I flip on the TV and watch President-elect Donald Trump touring the White House. In the alternate universe I was living in before the last reality quake, it would’ve been Hillary Clinton in his place. I run my hand through the air searching for some invisible seam between the universes. I try jumping up and down, which is completely illogical because that wouldn’t even cause an earthquake let alone a reality quake, but since no one knows how to cause a reality quake anyway, I figure it can’t hurt. But it doesn’t help, either. I open my eyes and I’m still in the same new reality and the TV screen now shows Trump walking through the Oval Office.

I close my eyes, envisioning the previous reality in which Clinton was elected. I realize I have about as much chance of returning to that reality as I do shifting into the alternate universe in which President-elect Bernie Sanders is unveiling his new universal healthcare program. No, I have to accept that the universes have shifted and I’ve fallen through a crack into what is now my new reality. Of course, new realities are created all the time. Whenever a single momentous decision is made, the path we are on forks into two potential universes. In a few months, when that crazy short dictator in North Korea insults President Trump, this universe I’m presently in will split into one in which Trump ignores the insult and another in which he nukes North Korea and they retaliate launching nuclear missiles onto the California coast. I wonder which of those parallel universes I’ll be in.

Months pass and Donald J. Trump is inaugurated as the forty-fifth president of the United States. People cheer as they round up the Muslims. Surprisingly, it takes less time than I had imagined it would. Totalitarianism is incredibly efficient compared to democracy. Rounding up the gays and lesbians is even quicker. I expect it will take longer to round up all the Latinos. Maybe that’s why some of them are cheering as the blacks are rounded up; if you cheer with the crowd, maybe you can blend in and become part of the crowd. Blending in is good these days; no one wants to stand out and be noticed. It’s hard not to be noticed when your skin is darker or your accent is thick. But eventually, they’ll come for everyone who differs from them, whether they blend in or not. The Jews know this; they’ve been here before.

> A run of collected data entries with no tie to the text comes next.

Lemma inum_tracked n : inum_ok n -> tracked (iblk n).
Proof.
  intros [H0 H1]. pose proof (go_journal g G). pose proof (go_bitmap g G). pose proof (Z.div_pos n INODES_PER_BLOCK H0 ltac:(done)).
  unfold tracked, on_volume, iblk in *. lia.
Qed.

Lemma inode_block_eq n v : geo_of v = g -> inum_ok n -> inode_block n v = iblk n.
Proof.
  intros E Hn. destruct (inum_tracked n Hn) as [H1 _]. unfold inode_block. pose proof (f_equal g_inodes E) as Ei. cbn in Ei. rewrite Ei.
  pose proof (go_base g G). unfold on_volume in H1. apply u64_small. fold (iblk n). lia.
Qed.

Lemma inode_offset_range n : 0 <= inode_offset n /\ inode_offset n + SIZEOF_INODE <= EXFS_BLOCK_SIZE.
Proof. unfold inode_offset, INODES_PER_BLOCK, EXFS_INODE_SIZE, EXFS_BLOCK_SIZE, SIZEOF_INODE. change (4096 / 256) with 16. Z.div_mod_to_equations. lia. Qed.

Lemma put_inode_len n i f : inode_ok i -> zlen (f (iblk n)) = EXFS_BLOCK_SIZE -> zlen (memcpy (f (iblk n)) (inode_offset n) (inode_bytes i)) = EXFS_BLOCK_SIZE.
Proof. intros Ok L. pose proof (inode_offset_range n). rewrite zlen_memcpy; rewrite ?inode_bytes_len, ?L by done; done || lia. Qed.

Lemma put_inode_eq n i f : inode_ok i -> zlen (f (iblk n)) = EXFS_BLOCK_SIZE -> inode_in (put_inode n i f) n = i.
Proof.
  intros Ok L. pose proof (inode_offset_range n). unfold inode_in, put_inode, set_block. rewrite Z.eqb_refl, inode_at_window by lia.
  pose proof (inode_bytes_len i Ok) as Lb. replace 188%nat with (length (inode_bytes i)) by (unfold zlen, SIZEOF_INODE in Lb; lia).
  rewrite window_memcpy_in by lia. by apply inode_roundtrip.
Qed.

Lemma put_inode_ne n m i f : 0 <= n -> 0 <= m -> n <> m -> inode_ok i -> zlen (f (iblk n)) = EXFS_BLOCK_SIZE -> inode_in (put_inode n i f) m = inode_in f m.
Proof.
  intros Hn Hm Hne Ok L. pose proof (inode_offset_range n). pose proof (inode_offset_range m). unfold inode_in, put_inode, set_block.
  destruct (Z.eqb_spec (iblk m) (iblk n)) as [E|]; [|done]. rewrite E. rewrite !(inode_at_window _ (inode_offset m)) by lia. f_equal.
  pose proof (inode_bytes_len i Ok) as Lb. apply window_memcpy_out; [lia|lia|lia|]. rewrite Lb.
  unfold iblk, inode_offset, INODES_PER_BLOCK, EXFS_INODE_SIZE, EXFS_BLOCK_SIZE, SIZEOF_INODE in *. change (4096 / 256) with 16 in *.
  Z.div_mod_to_equations. lia.
Qed.

Lemma read_inode_ok n s :
  mounted s -> inum_ok n -> cwp (exfs_read_inode dev n) s (fun r s' => r = Some (inode_in (B s) n) /\ upd (B s) s s') (fun _ => False).
Proof.
  intros M Hn. unfold exfs_read_inode. apply cwp_bind, cwp_get, cwp_bind. rewrite (inode_block_eq n) by (done || apply M).
  eapply cwp_mono; [apply (read_block_ok G); [done|apply (inum_tracked n Hn)|apply zlen_zero_block]| |done].
  intros r s' (-> & U). apply cwp_ret. done.
Qed.

Lemma write_inode_ok n i s :
  mounted s -> inum_ok n -> inode_ok i ->
  cwp (exfs_write_inode dev n i) s (fun ok s' => ok = true /\ upd (put_inode n i (B s)) s s') (fun _ => True).
Proof.
  intros M Hn Ok. pose proof (inum_tracked n Hn) as Ht. unfold exfs_write_inode. apply cwp_bind, cwp_get, cwp_bind.
  rewrite (inode_block_eq n) by (done || apply M). unfold exfs_txn_read_block. apply cwp_bind, cwp_get. rewrite (mo_idle s M).
  eapply cwp_mono; [apply (read_block_ok G); [done|apply Ht|apply zlen_zero_block]| |done].
  intros r s1 (-> & U). cbn [fst snd negb]. unfold exfs_meta_write_block. apply cwp_bind, cwp_get. rewrite (mo_idle s1) by apply U.
  eapply cwp_mono; [apply (write_block_ok G); [apply U|done|apply put_inode_len; [done|]; apply (B_len s); [done|apply Ht]]| |done].
  intros ok s2 (-> & U2). split; [done|]. eapply upd_trans; [exact U|]. eapply upd_ext; [|exact U2]. intros c Hc. unfold put_inode, set_block.
  destruct (_ =? _); [done|]. by apply U.
Qed.

Lemma write_inode_in s0 f k s n i :
  in_txn s0 f k s -> inum_ok n -> inode_ok i -> zlen (f (iblk n)) = EXFS_BLOCK_SIZE -> k < EXFS_JOURNAL_MAX_BLOCKS -> k < g_jn g - 1 ->
  cwp (exfs_write_inode dev n i) s (fun ok s' => ok = true /\ in_txn s0 (put_inode n i f) (k + 1) s') (fun _ => False).
Proof.
  intros T Hn Ok L K1 K2. pose proof (inum_tracked n Hn) as Ht. unfold exfs_write_inode. apply cwp_bind, cwp_get, cwp_bind.
  rewrite (inode_block_eq n) by (done || apply T). eapply cwp_mono; [apply (txn_read_in _ _ _ _ _ _ T Ht zlen_zero_block)| |done].
  intros r s1 (-> & T1). cbn [fst snd negb]. apply (meta_write_in _ _ _ _ _ _ T1 Ht); [|done|done]. by apply put_inode_len.
Qed.

End Txn.

(** ** Properties *)

Section Properties.
Context {D : Type} {dev : block_device D} {dev_ok : D -> Prop} {sectors : D -> view} `{!Device dev dev_ok sectors} `{!Steady dev} {g : geo}.
#[local] Abbreviation St := (exfs D).
#[local] Abbreviation vol_ok := (vol_ok (dev_ok := dev_ok) (sectors := sectors) (g := g)).
#[local] Abbreviation kept := (kept (sectors := sectors) (g := g)).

It’s been three years now since the last reality quake. I’m shaken from my reverie by a knock on the door. The knock. I know what that means. Looking through the peephole, I see the men in their starched Brownshirts. The irony occurs to me the shirts were probably manufactured in China. Before opening the door, I take a final look at my home. My hands fumble through the air one more time, vainly searching for the invisible seam between parallel universes, that I might rip through it and return to my reality.